Para conseguir una mejor absorción lo idóneo es combinar estas fuentes de hierro con alimentos ricos en vitamina C (cítricos, pimiento, perejil...) y no abusar de los cereales integrales, té, café, chocolate, vino tinto o vinagre, puesto que dificultan el aprovechamiento.

domingo, 27 de mayo de 2012

De los lácteos, el yogur

La cultura alimenticia occidental sitúa la leche en un lugar predominante. Aunque tal hecho tiene sus defensores y sus detractores (incluso entre profesionales de la medicina y la nutrición), no pretendo con esta entrada incidir en la polémica, sino defender el que, a mi juicio, es el lácteo más beneficioso para nuestra salud: el yogur.
Este producto procedente de la leche (generalmente de vaca pero afortunadamente no en exclusiva), está sometido a un proceso de fermentación y es rico en proteínas de alto valor biológico, calcio de fácil asimilación, vitaminas del grupo B, así como vitamina A y D.
Para obtener yogur se añaden a la leche pasteurizada distintas bacterias que benefician nuestro intestino. Es al elevar su temperatura cuando se produce ese pequeño milagro que supone que la lactosa, ese azúcar que contiene la leche y que tantas intolerancias provoca, se convierta en benéfico ácido láctico y que las grasas y proteínas se predigieran.

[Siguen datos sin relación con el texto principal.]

Lemma ata_serves_same a d p' dev b n :
  (∀ c, soon Idle (mode p' c)) → drive p' = drive (ports d) → ata_serves a d dev b n → ata_serves a (d <| ports := p' |>) dev b n.
Proof.
  intros Hm Ho (?&_&?&?&di&s&k&H'). repeat split; try done. exists di, s, k. unfold sectors_there in *. cbn. by rewrite Ho.
Qed.
Lemma ata_strategy_run type d m dev b n buf di s k :
  disks d !! Z.to_nat (DISKNO dev) = Some di → sector_size di = SECTOR → dev_start d dev = Some s → 0 <= s → 0 <= b →
  n = k * SECTOR → 0 < k < 2 ^ 8 → b * k + s < 2 ^ 28 →
  ata_strategy (mk_operation dev type b n buf) (d, m) =
    (let op := mk_operation dev type (b * k + s) k buf in
     if has type BLK_READ then read_multi_lba op SECTOR else write_multi_lba op SECTOR) (d, m).
Proof.
  intros Ed Ess Es Hs Hb -> Hk Hbk. unfold ata_strategy. cbn [o_device o_type o_block o_blksize o_buffer].
  fs_run ltac:(reflexivity). cbn [fst]. fs_run ltac:(rewrite Ed; reflexivity). rewrite Ess. change (SECTOR =? 0) with false.
  cbv iota. fs_run ltac:(reflexivity). rewrite Z.div_mul by done. rewrite (bind_Ret _ _ _ s (d, m)).
  - by rewrite (u32_id (b * k)), u32_id by lia.
  - unfold dev_start in Es. rewrite Ed in Es. cbn in Es. destruct (PARTNO dev =? 0); [by injection Es as <-|].
    destruct (d_pinfo di) as [t|]; [|done]. cbn in Es. fs_run ltac:(reflexivity).
    destruct (t !! Z.to_nat (PARTNO dev)) as [x|] eqn:Ex; [|done]. cbn in Es. injection Es as <-.
    by fs_run ltac:(reflexivity).
Qed.

Lemma ata_read a o d m dev b n buf :
  driver a = Some o → ata_serves a d dev b n → 0 <= n → mapped m buf n →
  ∃ d', d_strategy o (mk_operation dev BLK_READ b n buf) (d, m) = Ret 0 (d', put buf (dev_byte d dev <$> seqZ (b * n) n) m) ∧
    (∀ dev' i, dev_byte d' dev' i = dev_byte d dev' i) ∧
    (∀ a' dev' b' n', ata_serves a' d dev' b' n' → ata_serves a' d' dev' b' n').
Proof.
  intros Ho (->&HI&Hr&Hw&di&s&k&Hd&Ed&Ess&Es&Hs&Hb&->&Hk&Hbk&[Hrb Hwb]&Ht) Hn HM. injection Ho as <-. cbn [d_strategy].
  rewrite (ata_strategy_run _ d m dev b _ buf di s k) by done. cbv zeta. change (has BLK_READ BLK_READ) with true. cbv iota.
  destruct (read_multi_spec (mk_operation dev BLK_READ (b * k + s) k buf) d m) as (p'&E&M'&C1&C2&C3);
    cbn [o_device o_blksize o_block o_buffer]; try done; [lia|lia|].
  cbn [o_device o_blksize o_block o_buffer] in *. exists (d <| ports := p' |>). split_and!.
  - rewrite E. do 3 f_equal. apply list_eq. intros i. rewrite !list_lookup_fmap. unfold dev_byte. rewrite Es. change (default 0 (Some s)) with s.
    destruct (decide (i < Z.to_nat (k * SECTOR))%nat); [|by rewrite !lookup_seqZ_ge by lia].
    rewrite !lookup_seqZ_lt by lia. cbn. do 2 f_equal. lia.
  - intros dev' i. unfold dev_byte. by rewrite <- C2.
  - intros a' dev' b' n'. apply ata_serves_same; [|done]. intros c.
    destruct (decide (c = channel (DISKNO dev))) as [->|Hne]; [done|]. by rewrite C1.
Qed.
Lemma ata_write a o d m dev b n buf l :
  driver a = Some o → ata_serves a d dev b n → n = length l → all_bytes l → at_mem m buf l →
  ∃ d', d_strategy o (mk_operation dev BLK_WRITE b n buf) (d, m) = Ret 0 (d', m) ∧
    (∀ i, dev_byte d' dev i = if decide (b * n <= i < b * n + n) then byte_at l (Z.to_nat (i - b * n)) else dev_byte d dev i) ∧
    (∀ a' dev' b' n', ata_serves a' d dev' b' n' → ata_serves a' d' dev' b' n').
Proof.
  intros Ho (->&HI&Hr&Hw&di&s&k&Hd&Ed&Ess&Es&Hs&Hb&->&Hk&Hbk&[Hrb Hwb]&Ht) Hn HB HA. injection Ho as <-. cbn [d_strategy].
  rewrite (ata_strategy_run _ d m dev b _ buf di s k) by done. cbv zeta. change (has BLK_WRITE BLK_READ) with false. cbv iota.
  destruct (write_multi_spec (mk_operation dev BLK_WRITE (b * k + s) k buf) d m l) as (p'&E&M'&C1&C2&C3);
    cbn [o_device o_blksize o_block o_buffer]; try done; [lia|lia|].
  cbn [o_device o_blksize o_block o_buffer] in *. exists (d <| ports := p' |>). split_and!; [exact E|..].
  - intros i. unfold dev_byte. change (dev_start (d <| ports := p' |>) dev) with (dev_start d dev). rewrite Es. change (default 0 (Some s)) with s.
    change (ports (d <| ports := p' |>)) with p'. rewrite C3, <- Hn. unfold SECTOR in *. case_decide as H1; case_decide as H2; try lia.
    f_equal. lia.
  - intros a' dev' b' n'. apply ata_serves_same; [|done]. intros c.
    destruct (decide (c = channel (DISKNO dev))) as [->|Hne]; [done|]. by rewrite C1.
Qed.
#[global] Instance ata_disk : BlkDisk (ata P) := {|
  content := dev_byte; serves := ata_serves;
  content_byte := λ d dev o, medium_byte _ _ _ _;
  strategy_read := ata_read; strategy_write := ata_write |}.
End DriverProof.

Section RoundTrip.
Context {P : Type} `{AtaPorts P}.
(** C17. With the commands for multiple sectors in use, a block of a partition that the disk transfers in
    one block of data: what the driver writes is on the disk, counted from the first sector of the
    partition, and a read of the same block gives it back; both calls answer 0, however long (within
    its time limit) the disk is busy in between.  Larger requests are not covered: the driver does not wait
    between the blocks of data. *)
Theorem ata_roundtrip (d : ata P) m dev b n l buf buf' :
  ata_serves ATA_OPS d dev b n → n = length l → all_bytes l → at_mem m buf l → mapped m buf' n →
  ∃ d1 d2 s, ata_strategy (mk_operation dev BLK_WRITE b n buf) (d, m) = Ret 0 (d1, m) ∧
    ata_strategy (mk_operation dev BLK_READ b n buf') (d1, m) = Ret 0 (d2, put buf' l m) ∧ dev_start d dev = Some s ∧
    ∀ i, 0 <= i < n →
      medium (ports d1) (channel (DISKNO dev)) (unit_of (DISKNO dev)) (s * SECTOR + b * n + i) = byte_at l (Z.to_nat i).
Proof.
  intros HS Hn HB HA HM. pose proof HS as (_&_&_&_&di&s&k&_&_&_&Es&_).
  destruct (ata_write ATA_OPS _ d m dev b n buf l eq_refl HS Hn HB HA) as (d1&E1&HC1&HS1).
  destruct (ata_read ATA_OPS _ d1 m dev b n buf' eq_refl (HS1 _ _ _ _ HS) ltac:(lia) HM) as (d2&E2&_).
  assert (Es1 : dev_start d1 dev = Some s).
  { cbn [d_strategy] in E1. destruct HS as (_&HI&Hr&Hw&di'&s'&k'&Hd&Ed&Ess&Es'&Hs&Hb&->&Hk&Hbk&[Hrb Hwb]&Ht).
    rewrite (ata_strategy_run _ d m dev b _ buf di' s' k') in E1 by done. cbv zeta in E1. change (has BLK_WRITE BLK_READ) with false in E1.
    cbv iota in E1. destruct (write_multi_spec (mk_operation dev BLK_WRITE (b * k' + s') k' buf) d m l) as (p'&E&_);
      cbn [o_device o_blksize o_block o_buffer]; try done; [lia|lia|].
    rewrite E in E1. injection E1 as <-. exact Es. }
  exists d1, d2, s. split_and!; [exact E1| |done|].
  - cbn [d_strategy] in E2. rewrite E2. do 3 f_equal. apply list_eq. intros i. rewrite list_lookup_fmap.
    destruct (decide (i < Z.to_nat n)%nat).
    + rewrite lookup_seqZ_lt by lia. cbn [fmap option_fmap option_map]. rewrite HC1, decide_True by lia.
      rewrite byte_at_lookup by lia. do 2 f_equal. lia.
    + rewrite lookup_seqZ_ge by lia. cbn. symmetry. apply lookup_ge_None. lia.
  - intros i Hi. specialize (HC1 (b * n + i)). rewrite decide_True in HC1 by lia. unfold dev_byte in HC1. rewrite Es1 in HC1.
    change (default 0 (Some s)) with s in HC1. rewrite Z.add_assoc in HC1. rewrite HC1. f_equal. lia.
Qed.
End RoundTrip.

(** ** A disk that behaves so *)
Record sim := mk_sim { sim_mode : gmap Z ata_mode; sim_tf : gmap Z taskfile; sim_media : gmap (Z * Z * Z) Z }.
#[local] Instance eta_sim : Settable sim := λ x, mk_sim (sim_mode x) (sim_tf x) (sim_media x).
Definition decode (port : Z) : option (Z * Z) :=
  if (PRIMARY_ATA <=? port) && (port <=? PRIMARY_ATA + 7) then Some (PRIMARY_ATA, port - PRIMARY_ATA)
  else if (SECONDARY_ATA <=? port) && (port <=? SECONDARY_ATA + 7) then Some (SECONDARY_ATA, port - SECONDARY_ATA)
  else None.
Definition mode_of (p : sim) (c : Z) : ata_mode := default Idle (sim_mode p !! c).
Definition tf_of (p : sim) (c : Z) : taskfile := default (mk_tf 0 0 0 0 0) (sim_tf p !! c).
Definition media_of (p : sim) (c dev o : Z) : Z := u8 (default 0 (sim_media p !! (c, dev, o))).
Definition set_mode (c : Z) (x : ata_mode) (p : sim) : sim := p <| sim_mode ::= <[c := x]> |>.
Definition sim_in (port : Z) : M sim Z := λ p,
  match decode port with
  | Some (c, 7) =>
      match mode_of p c with
      | Idle => Ret 0x50 p
      | Busy k nx => Ret 0x80 (set_mode c (match k with O => nx | S k => Busy k nx end) p)
      | _ => Ret 0x58 p
      end
  | _ => Ret 0 p
  end.
Definition sim_command (v c : Z) (p : sim) : sim :=
  let t := tf_of p c in
  if (v =? ATA_CMD_READ_SECT) || (v =? ATA_CMD_READ_MULTI) then
    set_mode c (Busy 3 (Sending (media_of p c (tf_dev t) <$> seqZ (tf_lba t * SECTOR) (tf_count t * SECTOR)))) p
  else if v =? ATA_CMD_WRITE_MULTI then
    set_mode c (Busy 1 (Receiving (tf_dev t) (tf_lba t * SECTOR) (Z.to_nat (tf_count t * SECTOR)))) p
  else p.
Definition sim_out (v port : Z) : M sim unit := λ p,
  match decode port with
  | Some (c, r) =>
      if r =? 7 then Ret tt (sim_command v c p)
      else if (2 <=? r) && (r <=? 6) then Ret tt (p <| sim_tf ::= <[c := set_reg r v (tf_of p c)]> |>)
      else Ret tt p
  | None => Ret tt p
  end.
Definition sim_inw (port : Z) : M sim Z := λ p,
  match decode port with
  | Some (c, 0) =>
      match mode_of p c with
      | Sending (x :: y :: l) => Ret (x + 2 ^ 8 * y) (set_mode c (if decide (l = []) then Idle else Sending l) p)
      | _ => Ret 0 p
      end
  | _ => Ret 0 p
  end.
Definition sim_outw (w port : Z) : M sim unit := λ p,
  match decode port with
  | Some (c, 0) =>
      match mode_of p c with
      | Receiving dev off (S (S n)) =>
          Ret tt (set_mode c (if decide (n = 0%nat) then Busy 2 Idle else Receiving dev (off + 2) n) p
                    <| sim_media ::= λ g, <[(c, dev, off) := w mod 2 ^ 8]> (<[(c, dev, off + 1) := w / 2 ^ 8]> g) |>)
      | _ => Ret tt p
      end
  | _ => Ret tt p
  end.
#[global] Instance sim_ports : Ports sim := {| inportb := sim_in; outportb := sim_out; inportw := sim_inw; outportw := sim_outw |}.

Lemma decode_channel c r : is_channel c → 0 <= r <= 7 → decode (c + r) = Some (c, r).
Proof.
  intros [-> | ->] Hr; unfold decode, PRIMARY_ATA, SECONDARY_ATA.
  - rewrite (proj2 (Z.leb_le _ _)), (proj2 (Z.leb_le _ _)) by lia. cbn [andb]. do 2 f_equal. lia.
  - rewrite (proj2 (Z.leb_gt 496 _)) by lia. cbn [andb]. rewrite (proj2 (Z.leb_le _ _)), (proj2 (Z.leb_le _ _)) by lia.
    cbn [andb]. do 2 f_equal. lia.
Qed.
Lemma mode_set c x p : mode_of (set_mode c x p) c = x.
Proof. unfold mode_of, set_mode. cbn. by rewrite lookup_insert_eq. Qed.
Lemma mode_set_ne c c' x p : c' ≠ c → mode_of (set_mode c x p) c' = mode_of p c'.
Proof. intros Hc. unfold mode_of, set_mode. cbn. by rewrite lookup_insert_ne. Qed.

Todos los beneficios de la leche sin muchos de sus perjuicios, sin duda.

miércoles, 16 de mayo de 2012

Bebidas azucaradas y enfermedad cardiovascular

No es la primera vez que advertimos en este blog sobre el riesgo de consumir bebidas azucaradas. Lo cierto es que los nuevos estudios aportan datos que redundan en esta idea. En este caso es la Asociación Americana del Corazón quien avala un informe elaborado por la Escuela de Salud Pública de Harvard en el que se indica que, sobre todo los varones, incrementan en un 20% sus posibilidades de padecer enfermedades cardiovasculares si toman más de una lata al día de estos refrescos.
El estudio, que se desarrolló durante 22 años sobre 43.000 hombres entre los que no figuraban diabéticos ni enfermos cardiovasculares, puso de manifiesto que quienes consumían algo más de una lata al día de bebidas azucaradas tenía mayores niveles de triglicéridos o de proteína C-reactiva. Además los riesgos de padecer enfermedades cardiovasculares se mantenían incluso al eliminar otros factores como fumar, la inactividad física o el consumo de alcohol.